More than 120 million people have been forcibly displaced by war, violence and persecution – a number the UN's refugee agency describes as a "terrible indictment on the state of the world". More than 6.5 million people have been displaced in Ukraine alone, the UNHCR reported on Thursday, World Refugee Day.
Originally known as Africa Refugee Day, World Refugee Day was marked for the first time on a global scale on 20 June 2001 to commemorate the 50th anniversary of the 1951 Convention relating to the Status of Refugees.
It is described by the UN website as a day to honour people who have been forced to flee their homes.
The latest figures from the UNHCR show that a total of 6,554,800 people have fled Ukraine since the Russian in February 2022.
Most of them went to European countries, including Russia.
Ironically Russia took in a substantial portion of the Ukrainian refugees. The UNHCR figures show that some 1.2 million people fled from the invading army, many of them fleeing violence in the self-proclaimed independent republics of Donetsk and Luhansk.
Europe has taken in most of Ukraine's refugees, with almost 4.2 million now registered across the bloc.
Germany took the highest number of Ukrainians (1.1 million), followed by Poland (957,000), the Czech Republic (530,000), Spain (over 200,000) and Italy (170,000).
The United Kingdom has taken 240,000 people fleeing the war.
France's position
France accepted only 67,000 Ukrainian refugees, fewer than smaller countries like Belgium (79,000) and Austria (77,000).
Jean-Claude Samouiller, president of Amnesty International France, is concerned that the upcoming snap parliamentary elections may further reduce Paris's willingness to take in refugees.
"More than half of the French electorate voted for parties that have openly opposed, over the last two decades, the rights of exiled people," Samouiller wrote on the organisation's website.
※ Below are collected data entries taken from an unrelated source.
(** ** Cluster slots *)

(** Every key has one of the 16384 slots, and a key with a hash tag has the slot of
    its tag alone: keys that share a tag share a slot.  Every entry of the CRC table is
    eight steps of the polynomial division on its index, but entries 202 and 203, which
    are off by [0x80]; the table-driven loop computes the CRC of every text on which it
    does not meet these two, and the wrong slot for the key ["user:80"], on which it
    does. *)
Theorem slot_of_key key pre tag post data :
  0 ≤ keyToSlot key < kClusterSlotCount ∧
  (find_char "{" pre = None → find_char "}" tag = None → tag ≠ "" →
   keyToSlot (pre +:+ "{" +:+ tag +:+ "}" +:+ post) = Z.land (crc16 tag) (kClusterSlotCount - 1)) ∧
  (∀ i, (i < 256)%nat →
     default 0 (kCrc16Table !! i) = Z.lxor (table_ref i) (if (i =? 202)%nat || (i =? 203)%nat then 0x80 else 0)) ∧
  (avoids_wrong 0 (chars data) = true → crc16 data = crc_ref data) ∧
  keyToSlot "user:80" ≠ Z.land (crc_ref "user:80") (kClusterSlotCount - 1).
Proof.
  split_and!; [apply keyToSlot_range..|apply keyToSlot_tagged|apply table_steps|apply crc16_ref|apply crc16_wrong].
Qed.

(** ** Persistence *)


(** A snapshot cut anywhere behind its magic is never loaded: the call fails and the
    store stays as it is. *)
Theorem rdb_truncated `{impl : !StdImpl} reserves json saved_at now now' s s0 k :
  storable reserves now s → (7 ≤ k < length (dump saved_at now s))%nat →
  ∃ o, loadFromString reserves json (take k (dump saved_at now s)) now' s0 = (s0, o) ∧ o ≠ Done (ok true tt).
Proof. apply load_truncated. Qed.

(** What [DUMP] answers for a key, [RESTORE] takes under another, on this store or
    another: the value is the same, with the expiry the request says, unless the key is
    there already; [DUMP] changes nothing.  But [RESTORE] checks nothing behind the magic
    of a payload: a hand-made one leaves a list without elements, which no other command
    does and the invariant of the store excludes; another an entry whose type is no
    enumerator. *)
Theorem dump_restores `{impl : !StdImpl} reserves db key db2 key2 req req2 e ttl s clk s2 clk2 :
  argc req = 2%nat → anull req 1 = false → astr req 1 = key →
  live s (clk 0%nat) db key = Some e → wf s → wf s2 →
  in_i64 (e_expire_at_ms e) → storable_value reserves (entry_value e) →
  argc req2 = 4%nat → anull req2 1 = false → anull req2 2 = false → anull req2 3 = false →
  astr req2 1 = key2 → parseInt64Arg' (arg req2 2) = Some ttl →
  astr req2 3 = r_str (cmd_DUMP db req (s, clk)).2 →
  (cmd_DUMP db req (s, clk)).1.1 = s ∧
  (∃ s2' o, cmd_RESTORE reserves db2 req2 (s2, clk2) = ((s2', λ k, clk2 (S k)), restore_reply o) ∧
    restored db2 key2 ttl (clk2 0%nat) false (entry_value e) s2 (s2', o)) ∧
  (∀ now, view s2 now db2 key2 = None →
    (let r := restoreKey reserves db2 key2 0 (forged 2) false now s2 in
     r.2 = Done (ok true tt) ∧ (∀ t, view r.1 t db2 key2 = Some (mkAVal (VList []) 0)) ∧ ¬ wf r.1) ∧
    (restoreKey reserves db2 key2 0 (forged 9) false now s2).2 = NoType).
Proof.
  intros. split; [|split].
  - by eapply dump_then_restore.
  - by eapply dump_then_restore.
  - intros now. apply restore_forged.
Qed.

(** C14: The append-only file: [rewrite], then [replay] of its text on a fresh server
    through the parser, the dispatcher and the handlers, ends with true and a well-formed
    store that shows every value of the old one, each with an expiry that is due, counted
    from a reading of the clock during the replay, as late as it was after the rewrite
    and at most 999 ms later, and nothing else.  The store must have one database, no
    stream, scores of six digits, expiries before the year 38 million and sizes the
    parser takes. *)
Theorem aof_round_trip `{impl : !StdImpl} reserves pushed yield scheduled clients fuel d now s w :
  let run_one := dispatch (builtin pushed yield scheduled clients) (S fuel) in
  only_db d s → 0 ≤ d ≤ 15 → wf s → in_time now → fresh w →
  Forall (λ kv, rewritable kv.2) (snap_get d (snapshot now s)) →
  Forall (λ req, fits reserves (args_of req)) (buildRewriteCommands now s) →
  ∃ w' K, replay reserves run_one (rewrite now s) w = Some (w', ok true tt) ∧ wf (w_store w') ∧
    (∃ n, ∀ k, w_clock w' k = w_clock w (n + k)%nat) ∧
    holds_keyspace (w_store w') (w_clock w' 0%nat) K ∧
    ∀ db key, match view s now db key with
              | None => K db key = None
              | Some a => kept (w_clock w) now a (K db key)
              end.
Proof. apply rewrite_replay. Qed.

(** What the append-only file loses without a word.  Where a password is required,
    a replay refuses every command of a rewritten file, leaves the server as it is and
    answers true.  With two databases, [SELECT] is written only the first time one comes
    up over all shards, so a key of a later shard is replayed into the other. *)
Theorem replay_loses :
  (∀ `{impl : !StdImpl} reserves pushed yield scheduled clients fuel now s w,
    w_pass w ≠ "" → Forall (λ req, fits reserves (args_of req)) (buildRewriteCommands now s) →
    replay reserves (dispatch (builtin pushed yield scheduled clients) (S fuel)) (rewrite now s) w = Some (w, ok true tt)) ∧
  ∃ (impl : StdImpl) s w', wf s ∧
    replay (λ _, true) (dispatch (builtin (λ _ _, true) id false []) 2) (rewrite 9 s)
      (World0 (λ _, 9) "" None None) = Some (w', ok true tt) ∧
    view s 9 1 "b" = Some (mkAVal (VList ["x"]) 0) ∧ view s 9 0 "b" = None ∧
    view (w_store w') 9 1 "b" = None ∧ view (w_store w') 9 0 "b" = Some (mkAVal (VList ["x"]) 0).
Proof.
  split; [intros; by apply replay_refused|]. destruct replay_mixes as (w' & H1 & H2 & H3).
  exists plain_impl, two_dbs, w'. by split_and!; [apply two_dbs_wf|..].
Qed.

(** ** Handlers that fail *)

(** Commands that cannot do what they are for.  The parser of stream identifiers
    accepts ["*"] and nothing else (it compares the end of the number it scanned in a
    copy with an address in the original string), so no explicit identifier is ever
    accepted; [XREAD], which counts one key too few, answers an error to every request
    and reads nothing; and [GETEX key], without options, answers the value and leaves
    nothing of it: the options default to 0 seconds, which the store takes for an expiry
    now. *)
Theorem commands_that_fail `{impl : !StdImpl} id db req key s clk v ex :
  (parseStreamIdToken id = (if bool_decide (id = "*") then Some (mkId 0 0 true) else None) ∧
   ∃ clk' r, cmd_XREAD db req (s, clk) = ((s, clk'), r) ∧ r_type r = RError) ∧
  (wf s → evict_off s = true → 0 < clk 0%nat → in_i64 (clk 0%nat) →
   argc req = 2%nat → anull req 1 = false → astr req 1 = key →
   view s (clk 0%nat) db key = Some (mkAVal (VString v) ex) →
   ∃ s', cmd_GETEX db req (s, clk) = ((s', λ k, clk (S k)), resp_bulk v) ∧ wf s' ∧
     (∀ t, clk 0%nat ≤ t → view s' t db key = None)).
Proof. split; [split; [apply parseStreamIdToken_star|apply cmd_XREAD_fails]|apply cmd_GETEX_expires]. Qed.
The latest version of an asylum and immigration law, he said, added to the "decline in the rights of exiled people and the deterioration of their reception conditions".
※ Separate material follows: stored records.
(** * The Pipeline: hash router and CMS clients

  A shallow embedding of the client-side router
  ([js/router.js], class [PipelineRouter]) and of the two CMS clients
  ([js/api.js], class [AppwriteAPIService]; the Sanity client, class
  [SanityAPIService]) together with the properties of route matching,
  dispatch, the time-boxed cache and the fallback policy.

  Conventions of the embedding.
  - A JavaScript string is a [string] holding its UTF-8 bytes.  Every
    separator the code looks for (["/"], ["?"], [":"]) is ASCII, so
    splitting and prefix tests agree with the UTF-16 original.
  - [Date.now()] and the remote store are not computed by the program:
    each operation receives their answers as an [Env] and logs the
    remote requests it issues, so "no remote call" is a statement about
    the log.
  - The route parameters are a [gmap] from names to values, the own
    properties of the object; an assignment to [__proto__] reaches the
    inherited setter and creates none.  A document or a filter object is
    the list of its own properties in creation order.  A lookup in an
    object literal reads the own keys; the theorems about the type list
    of a search assume that it holds no name inherited from
    [Object.prototype].
  - The cache, a [Map], is a [gmap]; the route table, a [Map] that is
    scanned in insertion order, is a list of pairs. *)

From Stdlib Require Import ZArith Ascii.
From stdpp Require Import base strings gmap list.

Set Warnings "-register-all,-clear-no-such-hyp".
Local Open Scope Z_scope.
Local Open Scope stdpp_scope.

(** ** JavaScript string primitives *)
Module JSString.

(** [s.split(sep)] for a one-character separator: the result is never
    empty, [("").split("/")] is [[""]], and adjacent separators produce
    empty segments. *)
Fixpoint split (sep : ascii) (s : string) : list string :=
  match s with
  | EmptyString => [EmptyString]
  | String c s' =>
      if Ascii.eqb c sep then EmptyString :: split sep s'
      else match split sep s' with
           | h :: t => String c h :: t
           | [] => [String c EmptyString]
           end
  end.

(** [s.startsWith(p)] *)
Fixpoint startsWith (s p : string) {struct p} : bool :=
  match p with
  | EmptyString => true
  | String c p' =>
      match s with
      | String d s' => Ascii.eqb c d && startsWith s' p'
      | EmptyString => false
      end
  end.

(** [s.substring(1)] *)
Definition substring1 (s : string) : string :=
  match s with
  | EmptyString => EmptyString
  | String _ s' => s'
  end.

(** [s.includes(needle)] *)
Fixpoint includes (s needle : string) : bool :=
  startsWith s needle ||
  match s with
  | EmptyString => false
  | String _ s' => includes s' needle
  end.

(** [s.slice(0, -1)] *)
Fixpoint dropLast (s : string) : string :=
  match s with
  | EmptyString => EmptyString
  | String c EmptyString => EmptyString
  | String c s' => String c (dropLast s')
  end.

(** The double quote, for query texts. *)
Definition dq : string := String "034" EmptyString.

(** [xs.join(sep)] on strings *)
Fixpoint join (sep : string) (xs : list string) : string :=
  match xs with
  | [] => EmptyString
  | [x] => x
  | x :: xs' => x +:+ sep +:+ join sep xs'
  end.

(** White space and line terminators, as [trim] understands them, by the
    bytes of their UTF-8 encoding: TAB, LF, VT, FF, CR, SP; U+00A0;
    U+1680, U+2000..U+200A, U+2028, U+2029, U+202F, U+205F, U+3000,
    U+FEFF. *)
Definition ws1 (c : ascii) : bool :=
  let n := N_of_ascii c in
  ((9 <=? n) && (n <=? 13) || (n =? 32))%N.

Definition ws2 (c1 c2 : ascii) : bool :=
  ((N_of_ascii c1 =? 194) && (N_of_ascii c2 =? 160))%N.

Definition ws3 (c1 c2 c3 : ascii) : bool :=
  let a := N_of_ascii c1 in
  let b := N_of_ascii c2 in
  let c := N_of_ascii c3 in
  ((a =? 225) && (b =? 154) && (c =? 128)
   || (a =? 226) && (b =? 128)
      && ((128 <=? c) && (c <=? 138) || (c =? 168) || (c =? 169) || (c =? 175))
   || (a =? 226) && (b =? 129) && (c =? 159)
   || (a =? 227) && (b =? 128) && (c =? 128)
   || (a =? 239) && (b =? 187) && (c =? 191))%N.

(** Removal of the leading white space, given the three recognisers. *)
Fixpoint stripLeading (w1 : ascii -> bool) (w2 : ascii -> ascii -> bool)
    (w3 : ascii -> ascii -> ascii -> bool) (s : string) : string :=
  match s with
  | EmptyString => EmptyString
  | String c1 r1 =>
      if w1 c1 then stripLeading w1 w2 w3 r1
      else match r1 with
           | String c2 r2 =>
               if w2 c1 c2 then stripLeading w1 w2 w3 r2
               else match r2 with
                    | String c3 r3 =>
                        if w3 c1 c2 c3 then stripLeading w1 w2 w3 r3 else s
                    | EmptyString => s
                    end
           | EmptyString => s
           end
  end.

Definition reverse (s : string) : string :=
  String.string_of_list_ascii (rev (String.list_ascii_of_string s)).

Definition trimStart (s : string) : string := stripLeading ws1 ws2 ws3 s.

(** The trailing white space is the leading one of the reversed bytes. *)
Definition trimEnd (s : string) : string :=
  reverse (stripLeading ws1 (fun a b => ws2 b a) (fun a b c => ws3 c b a) (reverse s)).

(** [s.trim()] *)
Definition trim (s : string) : string := trimEnd (trimStart s).

(** The strings [trim] treats as one white-space character. *)
Inductive WhiteSpaceChar : string -> Prop :=
| ws_one (c : ascii) : ws1 c = true -> WhiteSpaceChar (String c EmptyString)
| ws_two (c1 c2 : ascii) :
    ws2 c1 c2 = true -> WhiteSpaceChar (String c1 (String c2 EmptyString))
| ws_three (c1 c2 c3 : ascii) :
    ws3 c1 c2 c3 = true ->
    WhiteSpaceChar (String c1 (String c2 (String c3 EmptyString))).

(** A term that consists only of white space (the empty one included). *)
Inductive WhiteSpaceOnly : string -> Prop :=
| wso_empty : WhiteSpaceOnly EmptyString
| wso_more (w s : string) :
    WhiteSpaceChar w -> WhiteSpaceOnly s -> WhiteSpaceOnly (w +:+ s).

End JSString.

(** ** The router *)
Module Router.
Import JSString.

(** The page renderers that [setupRoutes] registers. *)
Inductive Handler : Type :=
| renderHome
| renderOpportunities
| renderOpportunityDetail
| renderDirectory
| renderCompanyDetail
| renderRegulatory
| renderRegulatoryDetail
| renderInsights
| renderInsightDetail
| renderSearch.

(** [this.routes] is a JavaScript [Map]: keys in insertion order, a key
    set again keeps its place and takes the new value. *)
Definition Routes : Type := list (string * Handler).

Fixpoint map_set (k : string) (v : Handler) (m : Routes) : Routes :=
  match m with
  | [] => [(k, v)]
  | (k', v') :: m' =>
      if String.eqb k' k then (k, v) :: m' else (k', v') :: map_set k v m'
  end.

Fixpoint map_get (k : string) (m : Routes) : option Handler :=
  match m with
  | [] => None
  | (k', v') :: m' => if String.eqb k' k then Some v' else map_get k m'
  end.

Definition addRoute (path : string) (handler : Handler) (routes : Routes) : Routes :=
  map_set path handler routes.

Definition setupRoutes : Routes :=
  addRoute "search" renderSearch
  (addRoute "insights/:id" renderInsightDetail
  (addRoute "insights" renderInsights
  (addRoute "regulatory/:id" renderRegulatoryDetail
  (addRoute "regulatory" renderRegulatory
  (addRoute "directory/:id" renderCompanyDetail
  (addRoute "directory" renderDirectory
  (addRoute "opportunities/:id" renderOpportunityDetail
  (addRoute "opportunities" renderOpportunities
  (addRoute "home" renderHome
  (addRoute "" renderHome [])))))))))).

(** [window.location.hash.substring(1) || ""] *)
Definition getCurrentRoute (hash : string) : string := substring1 hash.

Record ParsedRoute : Type := mkParsed {
  path : string;
  params : gmap string string;
  route : string
}.

(** [tempParams[paramName] = value] on an object literal, with a text as
    value: the name [__proto__] is the accessor inherited from
    [Object.prototype], whose setter ignores a value that is not an
    object, so no own property is created; every other name becomes (or
    overwrites) an own property. *)
Definition setParam (paramName value : string) (tempParams : gmap string string)
    : gmap string string :=
  if String.eqb paramName "__proto__" then tempParams
  else <[paramName := value]> tempParams.

(** The inner [for (let i ...)] loop of [parseRoute], run over the two
    segment lists side by side: [Some tempParams] when [isMatch] stays
    true, [None] at the [break].  It is only entered when both lists have
    the same length, so the last case is never reached. *)
Fixpoint matchSegments (pathParts parts : list string)
    (tempParams : gmap string string) : option (gmap string string) :=
  match pathParts, parts with
  | [], _ => Some tempParams
  | pp :: pathParts', p :: parts' =>
      if startsWith pp ":" then
        matchSegments pathParts' parts' (setParam (substring1 pp) p tempParams)
      else if String.eqb pp p then matchSegments pathParts' parts' tempParams
      else None
  | _ :: _, [] => None
  end.

(** The body of the outer loop for one registered pattern. *)
Definition matchPattern (path : string) (parts : list string)
    : option (gmap string string) :=
  let pathParts := split "/" path in
  if Nat.eqb (length pathParts) (length parts)
  then matchSegments pathParts parts ∅
  else None.

(** [for (const [path] of this.routes)], leaving at the first match. *)
Fixpoint scanRoutes (routes : Routes) (parts : list string)
    : option (string * gmap string string) :=
  match routes with
  | [] => None
  | (path, _) :: routes' =>
      match matchPattern path parts with
      | Some tempParams => Some (path, tempParams)
      | None => scanRoutes routes' parts
      end
  end.

(** [Object.assign(params, tempParams)] *)
Definition objectAssign (target source : gmap string string) : gmap string string :=
  source ∪ target.

(** [matchedPath] starts as [""] and is what [parseRoute] returns when
    the scan finds nothing. *)
Definition parseRoute (routes : Routes) (route : string) : ParsedRoute :=
  let parts := split "/" route in
  match scanRoutes routes parts with
  | Some (matchedPath, tempParams) =>
      mkParsed matchedPath (objectAssign ∅ tempParams) route
  | None => mkParsed "" ∅ route
  end.

(** What the content region shows after [handleRoute].  [Page h ps] is
    whatever the renderer [h] puts there for the parameters [ps]. *)
Inductive View : Type :=
| Page (handler : Handler) (params : gmap string string)
| NotFoundView
| ErrorView.

(** [handleRoute]: [completes h ps route] tells whether the guarded
    block (the awaited handler, then [updateNavigation] and
    [trackPageView]) runs to its end; when it throws, the [catch] renders
    the error view. *)
Definition handleRoute (routes : Routes)
    (completes : Handler -> gmap string string -> string -> bool)
    (hash : string) : View :=
  let route := getCurrentRoute hash in
  let r := parseRoute routes route in
  match map_get (path r) routes with
  | Some handler =>
      if completes handler (params r) route then Page handler (params r)
      else ErrorView
  | None => NotFoundView
  end.

(** [goToPage] and [handleFilterChange] compute the route they navigate
    to from the current one.  [query] is [urlParams.toString()] after
    [urlParams.set("page", page)]; [encoded] is
    [encodeURIComponent(filterValue)]. *)
Definition basePath (currentRoute : string) : string :=
  hd EmptyString (split "?" currentRoute).

Definition goToPage (currentRoute query : string) : string :=
  basePath currentRoute +:+ "?" +:+ query.

Definition handleFilterChange (currentRoute filterKey filterValue encoded : string) : string :=
  if String.eqb filterValue "" then basePath currentRoute
  else basePath currentRoute +:+ "?" +:+ filterKey +:+ "=" +:+ encoded.

(** *** The vocabulary of the specification

    A pattern matches a route when both have the same number of segments
    and every literal segment of the pattern equals the segment of the
    route at its position. *)
Definition Matches (pattern route : string) : Prop :=
  let pathParts := split "/" pattern in
  let parts := split "/" route in
  length pathParts = length parts /\
  forall (i : nat) (a b : string),
    pathParts !! i = Some a -> parts !! i = Some b ->
    startsWith a ":" = false -> a = b.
Earlier this month, Brussels suggested that EU states extend the right of Ukrainian refugees to stay for another year to March 2026 given the war shows no signs of ending.
A majority of EU member states need to approve the extension.
"Given continued Russian attacks on the civil and critical infrastructure across Ukraine, safe and durable conditions for the return of people to Ukraine are not currently in place," the European Commission said.
Global displacement
Earlier this month, the UNHCR reported that forced displacement around the world had once again smashed records, with ongoing conflicts in places such as Gaza, Sudan and Myanmar.
At the end of last year,117.3 million people were displaced. By the end of April, that number had swelled to an estimated 120 million people.
The figure, which has risen for 12 consecutive years, is up from 110 million a year ago – nearly tripling since 2012.
Displacement, the UN said, was being driven by new and mutating crises as well as a failure to resolve long-standing ones.